EXERCISE GOAL
After the line containing "Definition RELEASE_IDENTITY_VERSION : Z := 1.", write nothing more; before it, reproduce every line of the material below exactly, starting with the first.

◇ ◇ ◇ ◇ ◇ ◇ ◇

(* ===== verification/Identity.v ===== *)
(** * Release identities: [packages/blackout-protocol/src/release/identity.ts]

    An Ed25519 signing key, an X25519 key and an ML-KEM-768 key bound to one account:
    which encodings are accepted, the bytes that are signed and hashed, and
    [verifyReleaseIdentity]; with the safety code ([safetyCode.ts]) and the rule for
    when a comparison counts ([comparison.ts]). *)

From S2P Require Import Prelude CoalitionDomain Records Store Slug JsMap Bytes Crypto DeadDrop.
Local Open Scope Z_scope.

Definition RELEASE_IDENTITY_VERSION : Z := 1.
Definition RELEASE_IDENTITY_LABEL : string := "blackout-release-identity-v1".

(** [/^[A-Za-z0-9][A-Za-z0-9._-]{0,127}$/] *)
Definition account_char (c : ascii) : bool :=
  is_alnum c || Ascii.eqb c "."%char || Ascii.eqb c "_"%char || Ascii.eqb c "-"%char.
Definition RELEASE_ACCOUNT_ID_PATTERN (s : string) : bool :=
  match chars s with
  | c :: rest => is_alnum c && Nat.leb (length rest) 127 && forallb account_char rest
  | [] => false
  end.

Definition ED25519_PUBLIC_KEY_BYTES : nat := 32.
Definition ED25519_SIGNATURE_BYTES : nat := 64.
Definition X25519_PUBLIC_KEY_BYTES : nat := 32.
Definition MLKEM768_PUBLIC_KEY_BYTES : nat := 1184.
Definition RELEASE_FINGERPRINT_BYTES : nat := 32.

Record ReleaseIdentity : Type := {
  ri_v : Z;
  ri_accountId : string;
  ri_signingKey : string;
  ri_x25519Key : string;
  ri_mlkem768Key : string;
  ri_signature : string;
}.

Inductive ReleaseIdentityProblem : Type :=
  | ip_shape | ip_version | ip_account_id | ip_account_mismatch | ip_signing_key | ip_x25519_key
  | ip_mlkem768_key | ip_signature | ip_unsupported.

Definition IDENTITY_FIELDS : list string := ["v"; "accountId"; "signingKey"; "x25519Key"; "mlkem768Key"; "signature"].

(** An identity as the object that is published. *)
Definition identity_js (i : ReleaseIdentity) : js :=
  JObject true [("v", JNumber (jint (ri_v i))); ("accountId", JString (ri_accountId i));
                ("signingKey", JString (ri_signingKey i)); ("x25519Key", JString (ri_x25519Key i));
                ("mlkem768Key", JString (ri_mlkem768Key i)); ("signature", JString (ri_signature i))].

(** ** Which keys and signatures are accepted *)

Definition byte_at (i : nat) (bs : bytes) : Z := b2z (nth i bs x00).

(** Two 12-bit coefficients in three bytes. *)
Fixpoint coefficients_ok (bs : bytes) : bool :=
  match bs with
  | a :: b :: c :: rest =>
      let low := Z.lor (b2z a) (Z.shiftl (Z.land (b2z b) 15) 8) in
      let high := Z.lor (Z.shiftr (b2z b) 4) (Z.shiftl (b2z c) 4) in
      if (3329 <=? low) || (3329 <=? high) then false else coefficients_ok rest
  | _ => true
  end.

Definition mlKem768EncapsulationKeyIsWellFormed (key : bytes) : bool :=
  bool_decide (length key = MLKEM768_PUBLIC_KEY_BYTES) && coefficients_ok (take 1152 key).

Definition fieldElementIsUnreduced (bs : bytes) : bool :=
  (Z.land (byte_at 31 bs) 127 =? 127) && forallb (fun i => byte_at i bs =? 255) (seq 1 30) && (237 <=? byte_at 0 bs).

Definition x25519KeyIsCanonical (key : bytes) : bool :=
  bool_decide (length key = X25519_PUBLIC_KEY_BYTES) && (Z.land (byte_at 31 key) 128 =? 0) &&
  negb (fieldElementIsUnreduced key).

Definition ED25519_SMALL_ORDER_Y : list string := [
  "0000000000000000000000000000000000000000000000000000000000000000";
  "0100000000000000000000000000000000000000000000000000000000000000";
  "26e8958fc2b227b045c3f489f2ef98f0d5dfac05d3c63339b13802886d53fc05";
  "c7176a703d4dd84fba3c0b760d10670f2a2053fa2c39ccc64ec7fd7792ac037a";
  "ecffffffffffffffffffffffffffffffffffffffffffffffffffffffffffff7f";
  "edffffffffffffffffffffffffffffffffffffffffffffffffffffffffffff7f";
  "eeffffffffffffffffffffffffffffffffffffffffffffffffffffffffffff7f" ].

Definition hex_bytes (s : string) : bytes := default [] (hex_pairs (chars s)).

Definition ed25519PointHasSmallOrder (point : bytes) : bool :=
  bool_decide (length point = ED25519_PUBLIC_KEY_BYTES) &&
  existsb (fun entry => bool_decide (take 31 point = take 31 entry) &&
                        (Z.land (byte_at 31 point) 127 =? byte_at 31 entry))
    (map hex_bytes ED25519_SMALL_ORDER_Y).

Definition ed25519PublicKeyIsAcceptable (key : bytes) : bool :=
  bool_decide (length key = ED25519_PUBLIC_KEY_BYTES) && negb (fieldElementIsUnreduced key) &&
  negb (ed25519PointHasSmallOrder key).

Definition ED25519_GROUP_ORDER_LE : bytes :=
  hex_bytes "edd3f55c1a631258d69cf7a2def9de1400000000000000000000000000000010".

(** The loop from the last byte down, over the pairs of bytes in that order. *)
Fixpoint below_loop (pairs : list (byte * byte)) : bool :=
  match pairs with
  | [] => false
  | (s, l) :: rest => if b2z s <? b2z l then true else if b2z l <? b2z s then false else below_loop rest
  end.
Definition ed25519ScalarIsCanonical (scalar : bytes) : bool :=
  below_loop (rev (zip scalar ED25519_GROUP_ORDER_LE)).

Definition ed25519SignatureIsAcceptable (signature : bytes) : bool :=
  bool_decide (length signature = ED25519_SIGNATURE_BYTES) &&
  negb (ed25519PointHasSmallOrder (take 32 signature)) && ed25519ScalarIsCanonical (drop 32 signature).

Inductive KeyContribution : Type := kc_yes | kc_no | kc_unsupported.

Section identity.
Context `{WebCrypto}.

(** ** The signed bytes and the fingerprint *)

Definition releaseIdentitySignedBytes (accountId : string) (signingKey x25519Key mlkem768Key : bytes) : C bytes :=
  if negb (RELEASE_ACCOUNT_ID_PATTERN accountId) then throw OtherError
  else if negb (bool_decide (length signingKey = ED25519_PUBLIC_KEY_BYTES /\
                             length x25519Key = X25519_PUBLIC_KEY_BYTES /\
                             length mlkem768Key = MLKEM768_PUBLIC_KEY_BYTES)) then throw OtherError
  else
    let* account := or_throw (lengthPrefixed (utf8Encode accountId)) OtherError in
    ret (labelBytes RELEASE_IDENTITY_LABEL ++ account ++ signingKey ++ x25519Key ++ mlkem768Key).

Definition releaseIdentityFingerprint (signedBytes : bytes) : string := toHex (sha256 signedBytes).

(** [formatReleaseFingerprint]: groups of four. *)
Fixpoint groups_of_four (l : list ascii) : list (list ascii) :=
  match l with
  | a :: b :: c :: d :: rest => [a; b; c; d] :: groups_of_four rest
  | [] => []
  | l => [l]
  end.
Fixpoint join_spaces (gs : list (list ascii)) : list ascii :=
  match gs with [] => [] | [g] => g | g :: gs => g ++ " "%char :: join_spaces gs end.
Definition formatReleaseFingerprint (fingerprint : string) : string :=
  of_chars (join_spaces (groups_of_four (chars fingerprint))).

(** ** Verifying an identity *)

Definition x25519KeyContributes (key : bytes) : C KeyContribution :=
  if negb (x25519KeyIsCanonical key) then ret kc_no
  else
    catch
      (let* peer := importRecipientPublicKey (toBase64 key) in
       let* (privateKey, _) := generateEphemeralKeyPair in
       let* shared := deriveSharedSecret privateKey peer in
       ret (if existsb (fun b => negb (b2z b =? 0)) shared then kc_yes else kc_no))
      (fun cause => ret (if isNotSupportedError cause then kc_unsupported else kc_no)).

Definition ReleaseIdentityCheck : Type := res ReleaseIdentityProblem (ReleaseIdentity * string).

Definition refuse (p : ReleaseIdentityProblem) : C ReleaseIdentityCheck := ret (Err p).

(** [decodeCanonicalBase64] of a field, with the test of the key it must pass. *)
Definition checked_key (v : js) (len : nat) (ok : bytes -> bool) : option (string * bytes) :=
  match v with
  | JString s =>
      match decodeCanonicalBase64 s (Some len) with
      | Some key => if ok key then Some (s, key) else None
      | None => None
      end
  | _ => None
  end.

(** Importing the signing key and verifying the signature, in one [try]. *)
Definition self_signature (signingKey signature signedBytes : bytes) : C (res ReleaseIdentityProblem bool) :=
  catch
    (let* _ := lift (import_raw Ed25519 signingKey) in
     let* valid := lift (ed25519_verify signingKey signature signedBytes) in
     ret (Ok valid))
    (fun cause => ret (Err (if isNotSupportedError cause then ip_unsupported else ip_signing_key))).

Definition verifyReleaseIdentity (input : js) (expected : option string) : C ReleaseIdentityCheck :=
  if negb (isPlainObject input) then refuse ip_shape
  else if negb (hasExactly input IDENTITY_FIELDS) then refuse ip_shape
  else if negb (is_number RELEASE_IDENTITY_VERSION (get_field input "v")) then refuse ip_version
  else
    match as_string (get_field input "accountId") with
    | None => refuse ip_account_id
    | Some accountId =>
        if negb (RELEASE_ACCOUNT_ID_PATTERN accountId) then refuse ip_account_id
        else if match expected with Some a => negb (bool_decide (accountId = a)) | None => false end
        then refuse ip_account_mismatch
        else
          match checked_key (get_field input "signingKey") ED25519_PUBLIC_KEY_BYTES ed25519PublicKeyIsAcceptable with
          | None => refuse ip_signing_key
          | Some (sk_text, signingKey) =>
          match checked_key (get_field input "x25519Key") X25519_PUBLIC_KEY_BYTES x25519KeyIsCanonical with
          | None => refuse ip_x25519_key
          | Some (xk_text, x25519Key) =>
          match checked_key (get_field input "mlkem768Key") MLKEM768_PUBLIC_KEY_BYTES mlKem768EncapsulationKeyIsWellFormed with
          | None => refuse ip_mlkem768_key
          | Some (mk_text, mlkem768Key) =>
          match checked_key (get_field input "signature") ED25519_SIGNATURE_BYTES ed25519SignatureIsAcceptable with
          | None => refuse ip_signature
          | Some (sig_text, signature) =>
              let* contribution := x25519KeyContributes x25519Key in
              match contribution with
              | kc_unsupported => refuse ip_unsupported
              | kc_no => refuse ip_x25519_key
              | kc_yes =>
                  let* signedBytes := releaseIdentitySignedBytes accountId signingKey x25519Key mlkem768Key in
                  let* valid := self_signature signingKey signature signedBytes in
                  match valid with
                  | Err p => refuse p
                  | Ok false => refuse ip_signature
                  | Ok true =>
                      ret (Ok ({| ri_v := RELEASE_IDENTITY_VERSION; ri_accountId := accountId;
                                  ri_signingKey := sk_text; ri_x25519Key := xk_text;
                                  ri_mlkem768Key := mk_text; ri_signature := sig_text |},
                               releaseIdentityFingerprint signedBytes))
                  end
              end
          end end end end
    end.

(** Sign an identity's fields with its own private key. *)
Definition signReleaseIdentity (accountId signingKey x25519Key mlkem768Key : string) (signingPrivateKey : bytes) : C ReleaseIdentity :=
  let* sk := or_throw (decodeCanonicalBase64 signingKey (Some ED25519_PUBLIC_KEY_BYTES)) OtherError in
  let* xk := or_throw (decodeCanonicalBase64 x25519Key (Some X25519_PUBLIC_KEY_BYTES)) OtherError in
  let* mk := or_throw (decodeCanonicalBase64 mlkem768Key (Some MLKEM768_PUBLIC_KEY_BYTES)) OtherError in
  let* signedBytes := releaseIdentitySignedBytes accountId sk xk mk in
  ret {| ri_v := RELEASE_IDENTITY_VERSION; ri_accountId := accountId; ri_signingKey := signingKey;
         ri_x25519Key := x25519Key; ri_mlkem768Key := mlkem768Key;
         ri_signature := toBase64 (ed25519_sign signingPrivateKey signedBytes) |}.

(** ** The safety code *)

Definition SAFETY_CODE_LABEL : string := "blackout-release-safety-code-v1".
Definition SAFETY_CODE_HALF_DIGITS : nat := 30.
Definition SAFETY_CODE_DIGITS : nat := 60.
Definition SAFETY_CODE_GROUP_DIGITS : nat := 5.

(** [String(value).padStart(5, '0')] of a number below 100000. *)
Definition digit_char (n : Z) : ascii := ascii_of_nat (48 + Z.to_nat n).
Definition five_digits (n : Z) : list ascii :=
  map (fun k => digit_char (n / k mod 10)) [10000; 1000; 100; 10; 1].

Definition code_chunk (digest : bytes) (chunk : nat) : Z :=
  let at_ i := byte_at (chunk * 5 + i) digest in
  at_ 0%nat * 2 ^ 32 + at_ 1%nat * 2 ^ 24 + at_ 2%nat * 2 ^ 16 + at_ 3%nat * 2 ^ 8 + at_ 4%nat.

◇ ◇ ◇ ◇ ◇ ◇ ◇

COMPLETED TASK
(* ===== verification/Identity.v ===== *)
(** * Release identities: [packages/blackout-protocol/src/release/identity.ts]

    An Ed25519 signing key, an X25519 key and an ML-KEM-768 key bound to one account:
    which encodings are accepted, the bytes that are signed and hashed, and
    [verifyReleaseIdentity]; with the safety code ([safetyCode.ts]) and the rule for
    when a comparison counts ([comparison.ts]). *)

From S2P Require Import Prelude CoalitionDomain Records Store Slug JsMap Bytes Crypto DeadDrop.
Local Open Scope Z_scope.

Definition RELEASE_IDENTITY_VERSION : Z := 1.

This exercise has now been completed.